Very large Neo4j graph + LLM

Hi all,

I am building an application where I want to use OpenAI LLM on top of my Neo4J graph. I am using the free tier of “gpt-3.5-turbo”.
My Neo4j graph is very huge. The graph schema alone has 23800 tokens.
Now whenever I invoke the GraphCypherQAChain, I get the error message
‘message’: “This model’s maximum context length is 16385 tokens. However, your messages resulted in 23907 tokens. Please reduce the length of the messages.”

Is it not possible to build my LLM+Neo4J application using the free tier?

Can anyone help me in solving this issue?

Thank you

Why do you need to share the entire graph with open ai?

Shouldn’t you be performing your search “locally” and only sharing the results with the LLM?

Hi,
Thank you for your response. I am trying to use the LLM to understand the User input, run the cypher query and return the response.
This is the code I am using.

from langchain.chat_models import ChatOpenAI
from langchain.chains import GraphCypherQAChain
from langchain.graphs import Neo4jGraph

llm = ChatOpenAI(
openai_api_key=OPENAI_API_KEY,
model=“gpt-3.5-turbo”,
temperature=0
)

graph = Neo4jGraph(
url=NEO4J_URL,
username=NEO4J_USER,
password=NEO4J_PASSWORD,
database=NEO4J_DATABASE
)

chain = GraphCypherQAChain.from_llm(
llm, graph=graph, verbose=True,
)

chain.run(“”“What are the cities in the graph? “””)

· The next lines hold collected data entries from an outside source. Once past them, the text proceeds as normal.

(* ===== verification/HttpProtocol.v ===== *)
(** * [HttpProtocolHandler]: requests, responses and the parser's callbacks

    The message types, the printers ([operator<<]), and the two [parser_impl]
    structs that turn the callbacks of [http_parser_execute] into a
    [request_t] or a [response_t].  Undefined behaviour of the C++ ([rbegin()]
    of an empty vector, an out-of-range table index, a buffer overflow of
    [sprintf]) is [None]. *)

From stdpp Require Import options.
From S2P Require Import Prelude Boost HttpTypes HttpExecute HttpUrl HttpSplit.

(** ** Messages *)

Definition header_t : Type := bytes * bytes.
Abbreviation headers_t := (list header_t).

(** [find_header]: the value of the first header with this name. *)
Definition find_header (headers : headers_t) (key : bytes) : bytes :=
  match list_find (fun h : header_t => fst h = key) headers with
  | Some (_, h) => snd h
  | None => []
  end.

(** [enum method] and [enum status_code] are kept as their integer values,
    because the code converts arbitrary integers to them. *)
Definition DELETE : Z := 0.
Definition GET : Z := 1.
Definition HEAD : Z := 2.
Definition POST : Z := 3.
Definition PUT : Z := 4.
Definition GATEWAY_TIMEOUT : Z := 504.
Definition OK : Z := 200.

Record request_t := mk_request {
  rq_http_major : Z;
  rq_http_minor : Z;
  rq_method : Z;
  rq_schema : bytes;
  rq_host : bytes;
  rq_port : Z;
  rq_path : bytes;
  rq_query : bytes;
  rq_headers : headers_t;
  rq_keep_alive : bool;
  rq_body : bytes
}.

(** The constructor [request_t()] and [request_t::clear]. *)
Definition request_init : request_t := mk_request 1 1 POST [] [] 0 [] [] [] false [].
Definition request_clear : request_t := mk_request 0 0 GET [] [] 0 [] [] [] false [].

Record response_t := mk_response {
  rs_http_major : Z;
  rs_http_minor : Z;
  rs_code : Z;
  rs_status_message : bytes;
  rs_headers : headers_t;
  rs_keep_alive : bool;
  rs_body : bytes
}.

(** [response_t()] and [response_t::clear] set the same values. *)
Definition response_clear : response_t := mk_response 1 1 GATEWAY_TIMEOUT [] [] false [].

Definition rq_with_headers (h : headers_t) (r : request_t) : request_t :=
  mk_request (rq_http_major r) (rq_http_minor r) (rq_method r) (rq_schema r) (rq_host r)
    (rq_port r) (rq_path r) (rq_query r) h (rq_keep_alive r) (rq_body r).
Definition rq_with_body (v : bytes) (r : request_t) : request_t :=
  mk_request (rq_http_major r) (rq_http_minor r) (rq_method r) (rq_schema r) (rq_host r)
    (rq_port r) (rq_path r) (rq_query r) (rq_headers r) (rq_keep_alive r) v.
Definition rs_with_headers (h : headers_t) (r : response_t) : response_t :=
  mk_response (rs_http_major r) (rs_http_minor r) (rs_code r) (rs_status_message r) h
    (rs_keep_alive r) (rs_body r).
Definition rs_with_body (v : bytes) (r : response_t) : response_t :=
  mk_response (rs_http_major r) (rs_http_minor r) (rs_code r) (rs_status_message r)
    (rs_headers r) (rs_keep_alive r) v.
Definition rs_with_status (v : bytes) (r : response_t) : response_t :=
  mk_response (rs_http_major r) (rs_http_minor r) (rs_code r) v (rs_headers r)
    (rs_keep_alive r) (rs_body r).

(** ** Printers *)

Definition SERVER_NAME : bytes := b "FibpServer 1.0".
Definition METHOD_STRING : list bytes := [b "DELETE"; b "GET"; b "HEAD"; b "POST"; b "PUT"].

Definition print_header (h : header_t) : bytes := fst h ++ b ": " ++ snd h ++ CRLF.

(** The client's [operator<<] for a request; [None] reads past [METHOD_STRING]. *)
Definition print_request (req : request_t) : option bytes :=
  if rq_method req <? 0 then None
  else
    m ← METHOD_STRING !! Z.to_nat (rq_method req);
    Some (m ++ b " " ++ rq_path req
          ++ (match rq_query req with [] => [] | q => b "?" ++ q end)
          ++ b " HTTP/" ++ dec_signed (rq_http_major req) ++ b "."
          ++ dec_signed (rq_http_minor req) ++ CRLF
          ++ mjoin (map print_header (rq_headers req))
          ++ b "Content-Length: " ++ dec (Z.of_nat (length (rq_body req))) ++ CRLF
          ++ (if rq_keep_alive req then b "Connection: Keep-Alive" ++ CRLF
              else b "Connection: close" ++ CRLF)
          ++ CRLF ++ rq_body req).

Section PrintResponse.
Context {boost : BoostStrings}.

(** The flags [server_found] and [content_len_found] after the headers. *)
Definition found_headers (headers : headers_t) : bool * bool :=
  foldl (fun '(server, len) (h : header_t) =>
           if iequals (fst h) (b "server") then (true, len)
           else if iequals (fst h) (b "content-length") then (server, true)
           else (server, len)) (false, false) headers.

(** [operator<<] for a response; [sprintf] has a buffer of ten bytes. *)
Definition print_response (resp : response_t) : option bytes :=
  let buf := dec (Z.of_nat (length (rs_body resp))) in
  if (length buf <? 10)%nat then
    let '(server_found, content_len_found) := found_headers (rs_headers resp) in
    Some (b "HTTP/1.1 " ++ dec_signed (rs_code resp) ++ b " "
          ++ (match rs_status_message resp with [] => b " " ++ CRLF | m => m end)
          ++ mjoin (map print_header (rs_headers resp))
          ++ (if server_found then [] else b "Server: " ++ SERVER_NAME ++ CRLF)
          ++ (if content_len_found then [] else b "Content-Length: " ++ buf ++ CRLF)
          ++ CRLF ++ rs_body resp)
  else None.

End PrintResponse.

(** ** Headers collected by the callbacks *)

(** [headers_.rbegin()->first] and [->second]: undefined on an empty vector. *)
Fixpoint update_last (f : header_t -> header_t) (l : headers_t) : option headers_t :=
  match l with
  | [] => None
  | [h] => Some [f h]
  | h :: l => l' ← update_last f l; Some (h :: l')
  end.

Lemma update_last_snoc f l h : update_last f (l ++ [h]) = Some (l ++ [f h]).
Proof. induction l as [|h' l IH]; [done|]. cbn. rewrite IH. by destruct (l ++ [h]) eqn:E; [destruct l|]. Qed.

Lemma update_last_nonempty f l : l <> [] -> exists l' h, l = l' ++ [h] /\ update_last f l = Some (l' ++ [f h]).
Proof.
  intros Hl. destruct l as [|x l _] using rev_ind; [done|]. exists l, x.
  by rewrite update_last_snoc.
Qed.

Lemma update_last_twice f g l :
  update_last f l ≫= update_last g = update_last (g ∘ f) l.
Proof.
  destruct l as [|x l _] using rev_ind; [done|]. rewrite !update_last_snoc. cbn.
  by rewrite update_last_snoc.
Qed.

Lemma update_last_ext f g l : (forall h, f h = g h) -> update_last f l = update_last g l.
Proof.
  intros H. destruct l as [|x l _] using rev_ind; [done|]. by rewrite !update_last_snoc, H.
Qed.

(** [parser_impl::parser_state]; the request parser uses [url], the response
    parser [status]. *)
Inductive parser_state :=
| st_none | st_start | st_url | st_status | st_field | st_value | st_body | st_end.

#[export] Instance parser_state_eq_dec : EqDecision parser_state.
Proof. solve_decision. Defined.

(** The bodies of [on_header_field] and [on_header_value], shared by the two
    parsers. *)
Definition add_header_field (st : parser_state) (w : bytes) (l : headers_t) : option headers_t :=
  if st =e st_field then update_last (fun h => (fst h ++ w, snd h)) l
  else Some (l ++ [(w, [])]).
Definition add_header_value (st : parser_state) (w : bytes) (l : headers_t) : option headers_t :=
  if st =e st_value then update_last (fun h => (fst h, snd h ++ w)) l
  else update_last (fun h => (fst h, w)) l.
Arguments add_header_field : simpl never.
Arguments add_header_value : simpl never.

Lemma add_header_field_app st w1 w2 l :
  add_header_field st w1 l ≫= add_header_field st_field w2 = add_header_field st (w1 ++ w2) l.
Proof.
  change (add_header_field st_field w2) with (update_last (fun h => (fst h ++ w2, snd h))).
  unfold add_header_field. split_if.
  - rewrite update_last_twice. apply update_last_ext. intros [x y]. cbn. by rewrite (assoc app).
  - cbn. by rewrite update_last_snoc.
Qed.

Can you pls guide me in solving this issue?

1 Like

you can use a model with a bigger context, e.g. gpt-4-turbo.

but I’d urge you to reevaluate your process. is your graph really such a kitchen sink of random entities and relations? how is it used normally? what’s the manual process here?

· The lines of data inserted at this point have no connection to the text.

Lemma method_of_num m : 0 <= m <= 4 -> method_num (method_of m) = m /\ (method_of m =e HTTP_CONNECT) = false
  /\ METHOD_STRING !! Z.to_nat m = Some (method_strings (method_of m)).
Proof.
  intros Hm. assert (m = 0 \/ m = 1 \/ m = 2 \/ m = 3 \/ m = 4) as Hc by lia.
  destruct Hc as [->|[->|[->|[->| ->]]]]; by vm_compute.
Qed.

Lemma print_request_bytes req :
  0 <= rq_method req <= 4 ->
  print_request req
  = Some (request_bytes (method_of (rq_method req)) (rq_path req) (rq_query req) (rq_http_major req)
            (rq_http_minor req) (rq_headers req) (rq_keep_alive req) (rq_body req)).
Proof.
  intros Hm. destruct (method_of_num _ Hm) as (_ & _ & E). unfold print_request.
  replace (rq_method req <? 0) with false by lia. rewrite E. cbn [mbind option_bind].
  f_equal. unfold request_bytes, request_line, target, version, client_lines, length_line, connection_line.
  destruct (rq_query req), (rq_keep_alive req); rewrite <- !(assoc_L (++)); reflexivity.
Qed.
(** *** Reading it *)

Abbreviation impl := (option (Request.parser_impl H)).

(** Until the handler is called, nothing stops the reading loop. *)
Lemma callbacks_continue : callbacks_keep settings (fun i : impl => Request.should_continue i = true).
Proof.
  split.
  - intros k cb p w d code paused d' Hk. rewrite data_cb_streams in Hk. injection Hk as <-.
    intros [= <- <- <-] Hi _. destruct d as [i|]; [|by destruct k]. destruct k; cbn in *; try done.
    + unfold Request.on_header_field. by destruct (add_header_field _ _ _).
    + unfold Request.on_header_value. by destruct (add_header_value _ _ _).
  - intros k cb p d code paused d' Hk E Hi ->. destruct k; injection Hk as <-;
      unfold Request.notify_callback in E; destruct d as [i|]; cbn in E.
    + by injection E as <- <-.
    + by injection E as <- <-.
    + unfold Request.on_msg_complete in E. destruct (Request.complete_request garbage p i) as [req|]; cbn in E.
      * destruct (cb_ req (Request.i_owner i)) as [[continue req'] h']. cbn in E.
        injection E as E _ <-. cbn. by destruct continue.
      * by injection E as _ <-.
    + by injection E as <- <-.
  - intros cb p d code paused d' [= <-] E Hi. destruct d as [i|]; by injection E as _ _ <-.
Qed.

Lemma read_one p i x p' i' :
  x <> [] -> http_parser_execute settings p i x = Some (length x, p', i') ->
  Request.parse_read cb_ garbage p i (Request.Read x)
  = Some (if Request.should_continue i' then inr (p', i') else inl (Request.By_handler, i')).
Proof.
  intros Hx E. unfold Request.parse_read. rewrite E. cbn [mbind option_bind].
  replace (length x =? 0)%nat with false by (symmetry; by destruct x).
  rewrite Nat.eqb_refl. by destruct (Request.should_continue i').
Qed.

(** The loop over the pieces of a message whose last byte is [c]. *)
Lemma parse_loop_pieces xs p i w c p1 i1 p2 i2 :
  parser_inv p -> Request.should_continue i = true ->
  feed settings p i w = Some (p1, i1) ->
  http_parser_execute settings p1 i1 [c] = Some (1%nat, p2, i2) ->
  syntax_error (p_http_errno p2) = false ->
  Forall (fun x => x <> []) xs -> concat xs = w ++ [c] ->
  Request.parse_loop cb_ garbage p i (map Request.Read xs)
  = Some (if Request.should_continue i2 then (Request.Waiting, p2, i2, [])
          else (Request.By_handler, Request.reset_parser, i2, [])).
Proof.
  revert p i w. induction xs as [|x xs IH]; intros p i w Hp Hi Hf Hx Hs Hne Hc.
  { by destruct w. }
  apply Forall_cons in Hne as [Hx0 Hne]. cbn [concat] in Hc. cbn [map Request.parse_loop].
  destruct xs as [|y xs].
  - cbn in Hc. rewrite app_nil_r in Hc. subst x.
    destruct (feed_execute settings p i w p1 i1 [c] 1 p2 i2 Hp Hf ltac:(done) Hx) as (i2' & E & Hd).
    rewrite (Hd Hs) in E. rewrite (read_one _ _ _ p2 i2) by (rewrite ?length_app; done).
    cbn [mbind option_bind map Request.parse_loop]. by destruct (Request.should_continue i2).
  - assert (concat (y :: xs) <> []) as Hy by (apply Forall_cons in Hne as [? _]; cbn; by destruct y).
    assert (exists z, w = x ++ z /\ concat (y :: xs) = z ++ [c]) as (z & -> & Ez).
    { destruct (concat (y :: xs)) as [|c0 q _] using rev_ind; [done|]. exists q.
      rewrite (assoc_L (++)) in Hc. apply app_inj_tail in Hc as [-> ->]. done. }
    rewrite feed_app in Hf. destruct (feed settings p i x) as [[p0 i0]|] eqn:E0; [|done].
    cbn in Hf. destruct (feed_call settings p i x p0 i0 Hp Hx0 E0) as (Ex & Hok & Hup).
    assert (Request.should_continue i0 = true) as Hi0
      by by eapply (execute_keeps settings _ callbacks_continue).
    rewrite (read_one _ _ _ _ _ Hx0 Ex), Hi0. cbn [mbind option_bind].
    apply (IH p0 i0 z); try done. by eapply execute_inv.
Qed.

(** *** What the callbacks build *)

Lemma deliver_some (i : Request.parser_impl H) (h : header_t) :
  (Request.i_state i =e st_field) = false ->
  deliver settings (Some i) h
  = Some (Request.mk_impl (rq_with_headers (rq_headers (Request.i_req i) ++ [h]) (Request.i_req i))
            (Request.i_url i) st_value (Request.i_should_continue i) (Request.i_owner i)).
Proof.
  intros Hst. unfold deliver. cbn. unfold Request.on_header_field, add_header_field.
  rewrite Hst. cbn [mbind option_bind]. unfold Request.on_header_value, add_header_value.
  cbn [Request.i_state Request.i_req rq_headers rq_with_headers]. 
  change (st_field =e st_value) with false. cbv iota. rewrite update_last_snoc. by destruct h.
Qed.

Lemma deliver_all (i : Request.parser_impl H) hs :
  (Request.i_state i =e st_field) = false ->
  exists st, (st =e st_field) = false /\
  foldl (deliver settings) (Some i) hs
  = Some (Request.mk_impl (rq_with_headers (rq_headers (Request.i_req i) ++ hs) (Request.i_req i))
            (Request.i_url i) st (Request.i_should_continue i) (Request.i_owner i)).
Proof.
  revert i. induction hs as [|h hs IH]; intros i Hst; cbn [foldl].
  - exists (Request.i_state i). split; [done|]. rewrite app_nil_r. by destruct i as [[]].
  - rewrite deliver_some by done.
    match goal with |- context [foldl _ (Some ?i1) hs] => destruct (IH i1 eq_refl) as (st & Hst' & E) end.
    exists st. split; [done|]. rewrite E. cbn. by rewrite <- (assoc_L (++)).
Qed.

Lemma delivered path query hs keep_alive body (i : Request.parser_impl H) :
  exists st, deliver_request settings path query hs keep_alive body (Some i)
  = Some (Request.mk_impl
      (mk_request 0 0 GET [] [] 0 [] []
         (hs ++ [(b "Content-Length", dec (Z.of_nat (length body)));
                 (b "Connection", if keep_alive then b "Keep-Alive" else b "close")]) false body)
      (target path query) st (Request.i_should_continue i) (Request.i_owner i)).
Proof.
  unfold deliver_request. cbn [on_begin request_collecting fmap option_fmap option_map].
  set (i1 := Request.mk_impl request_clear (target path query) st_url (Request.i_should_continue i) (Request.i_owner i)).
  change (on_data FOR_url (target path query) (Some (Request.on_msg_begin i))) with (Some i1).
  destruct (deliver_all i1 hs eq_refl) as (st1 & Hst1 & ->).
  rewrite deliver_some by done. cbn [Request.i_req Request.i_url Request.i_should_continue Request.i_owner rq_headers rq_with_headers].
  rewrite deliver_some by done. subst i1. cbn.
  rewrite <- !(assoc_L (++)). destruct body as [|c body]; eexists; reflexivity.
Qed.

(** *** The handler's view *)

Lemma received_request req p (i : Request.parser_impl H) :
  sendable req -> p_http_major p = rq_http_major req -> p_http_minor p = rq_http_minor req ->
  method_num (p_method p) = rq_method req -> http_should_keep_alive p = rq_keep_alive req ->
  Request.i_url i = target (rq_path req) (rq_query req) ->
  Request.i_req i = mk_request 0 0 GET [] [] 0 [] [] (rq_headers (received req)) false (rq_body req) ->
  Request.complete_request garbage p i = Some (received req).
Proof.
  intros [_ _ _ Ht Hl _ _ _] H1 H2 H3 H4 Hu Hr. unfold Request.complete_request. rewrite Hu.
  destruct (parse_url_splits _ _ [NUL] garbage Ht Hl) as (u & -> & Hh & Hp & Hpa & Hpath & Hq & Hquery).
  cbn [mbind option_bind snd]. rewrite Hh, Hp, Hpa, Hpath, Hq, H1, H2, H3, H4, Hr.
  unfold received. cbn. f_equal. f_equal. destruct (rq_query req) as [|c q] eqn:Eq; [done|].
  cbn. by apply Hquery.
Qed.

Lemma keep_alive_trip ty h i st mj mn sc_ me keep_alive :
  ty = HTTP_REQUEST -> 1 <= mj -> 0 <= mn ->
  http_should_keep_alive (completed ty (keep_alive_flags keep_alive) h i mj mn sc_ me st) = keep_alive.
Proof.
  intros -> Hmj Hmn. unfold http_should_keep_alive, completed, body_parser. cbn.
  destruct (mj >? 0), (mn >? 0); cbn; by destruct keep_alive.
Qed.

(** What is left after the handler: its decision, and the parser's owner. *)
Definition after_handler (r : bool * request_t * H) (url : bytes) : Request.parser_impl H :=
  Request.mk_impl (snd (fst r)) url st_end (fst (fst r)) (snd r).

Lemma complete_trip req h i st sc_ (im : Request.parser_impl H) :
  sendable req -> Request.i_url im = target (rq_path req) (rq_query req) ->
  Request.i_req im = mk_request 0 0 GET [] [] 0 [] [] (rq_headers (received req)) false (rq_body req) ->
  let p := completed HTTP_REQUEST (keep_alive_flags (rq_keep_alive req)) h i
             (rq_http_major req) (rq_http_minor req) sc_ (method_of (rq_method req)) st in
  let r := complete settings p (Some im) in
  syntax_error (p_http_errno (fst r)) = false
  /\ snd r = Some (after_handler (cb_ (received req) (Request.i_owner im)) (Request.i_url im))
  /\ (fst (fst (cb_ (received req) (Request.i_owner im))) = true -> p_http_errno (fst r) = HPE_OK).
Proof.
  intros Hs Hu Hr p r. subst r. unfold complete. cbn [on_message_complete Request.settings_].
  unfold Request.notify_callback. cbn [mbind option_bind]. unfold Request.on_msg_complete.
  assert (http_should_keep_alive p = rq_keep_alive req) as Hk
    by (apply keep_alive_trip; [done|apply Hs..]).
  rewrite (received_request req); [| |done|done|apply method_of_num, Hs|done|done|done]; [|done].
  cbn [mbind option_bind]. destruct (cb_ _ _) as [[continue req'] h']. cbn [fst snd].
  by destruct continue.
Qed.

Lemma request_trip req i xs w :
  sendable req -> print_request req = Some w ->
  Forall (fun x => x <> []) xs -> concat xs = w ->
  let r := cb_ (received req) (Request.i_owner i) in
  exists p, Request.do_parse cb_ garbage i (map Request.Read xs)
    = Some (if fst (fst r) then Request.Waiting else Request.By_handler, p,
            Some (after_handler r (target (rq_path req) (rq_query req))), [])
    /\ (fst (fst r) = true -> p_http_errno p = HPE_OK).
Proof.
  intros Hs Hw Hne Hc r. pose proof Hs as [Hm Hmj Hmn Ht Hl Hh Hb Hsize]. subst w.
  rewrite print_request_bytes in Hw by done. injection Hw as Hw.
  destruct (method_of_num _ Hm) as (_ & Hconnect & _).
  set (i0 := Request.begin_parse i).
  destruct (feed_request settings 0 h_general 0 0 0 0 0 HTTP_DELETE (Some i0) (method_of (rq_method req))
              (rq_path req) (rq_query req) (rq_http_major req) (rq_http_minor req) (rq_headers req)
              (rq_keep_alive req) (rq_body req))
    as (w & c & p1 & d1 & h & idx & st & Ew & Ef & Ex); [done..| |].
  { rewrite Hw. pose proof (Hsize _ (print_request_bytes req Hm)) as Hz. rewrite Hw in Hz. assert (0 <= HTTP_MAX_HEADER_SIZE) by done. lia. }
  destruct (delivered (rq_path req) (rq_query req) (rq_headers req) (rq_keep_alive req) (rq_body req) i0)
    as (st1 & Ed). rewrite Ed in Ex. cbn zeta in Ex.
  match type of Ex with context [complete _ _ (Some ?im)] => set (i1 := im) in Ex end.
  destruct (complete_trip req h idx st 0 i1 Hs eq_refl eq_refl) as (Hsyn & Hd & Hok).
  cbn zeta in Hsyn, Hd, Hok. change (Request.i_owner i1) with (Request.i_owner i) in Hd, Hok.
  change (Request.i_url i1) with (target (rq_path req) (rq_query req)) in Hd. fold r in Hd, Hok.
  rewrite Hd in Ex.
  pose proof (parse_loop_pieces xs Request.reset_parser (Some i0) w c p1 d1 _ _ ltac:(apply init_inv)
    eq_refl Ef Ex Hsyn Hne ltac:(by rewrite <- Hw)) as E.
  unfold Request.do_parse. fold i0. rewrite E. cbn [Request.should_continue after_handler Request.i_should_continue].
  destruct (fst (fst r)); eexists; (split; [reflexivity|]); [exact Hok|done].
Qed.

maybe instead of a one-shot cypher query, you may be better off using an iterative approach.

1 Like

I took another look at this and can only assume the results set is too large for your model.

I’d initially assumed that internally this method was sending the graph to the LLM but this explanation of this method suggests otherwise:
Functional difference between GraphCypherQAChain and GraphQAChain · Issue #9035 · langchain-ai/langchain · GitHub

Can you query neo4j directly and see how big the result is?

Can you be more specific to reduce the result size?

Hi,

Thank you for this post. I am going through that now.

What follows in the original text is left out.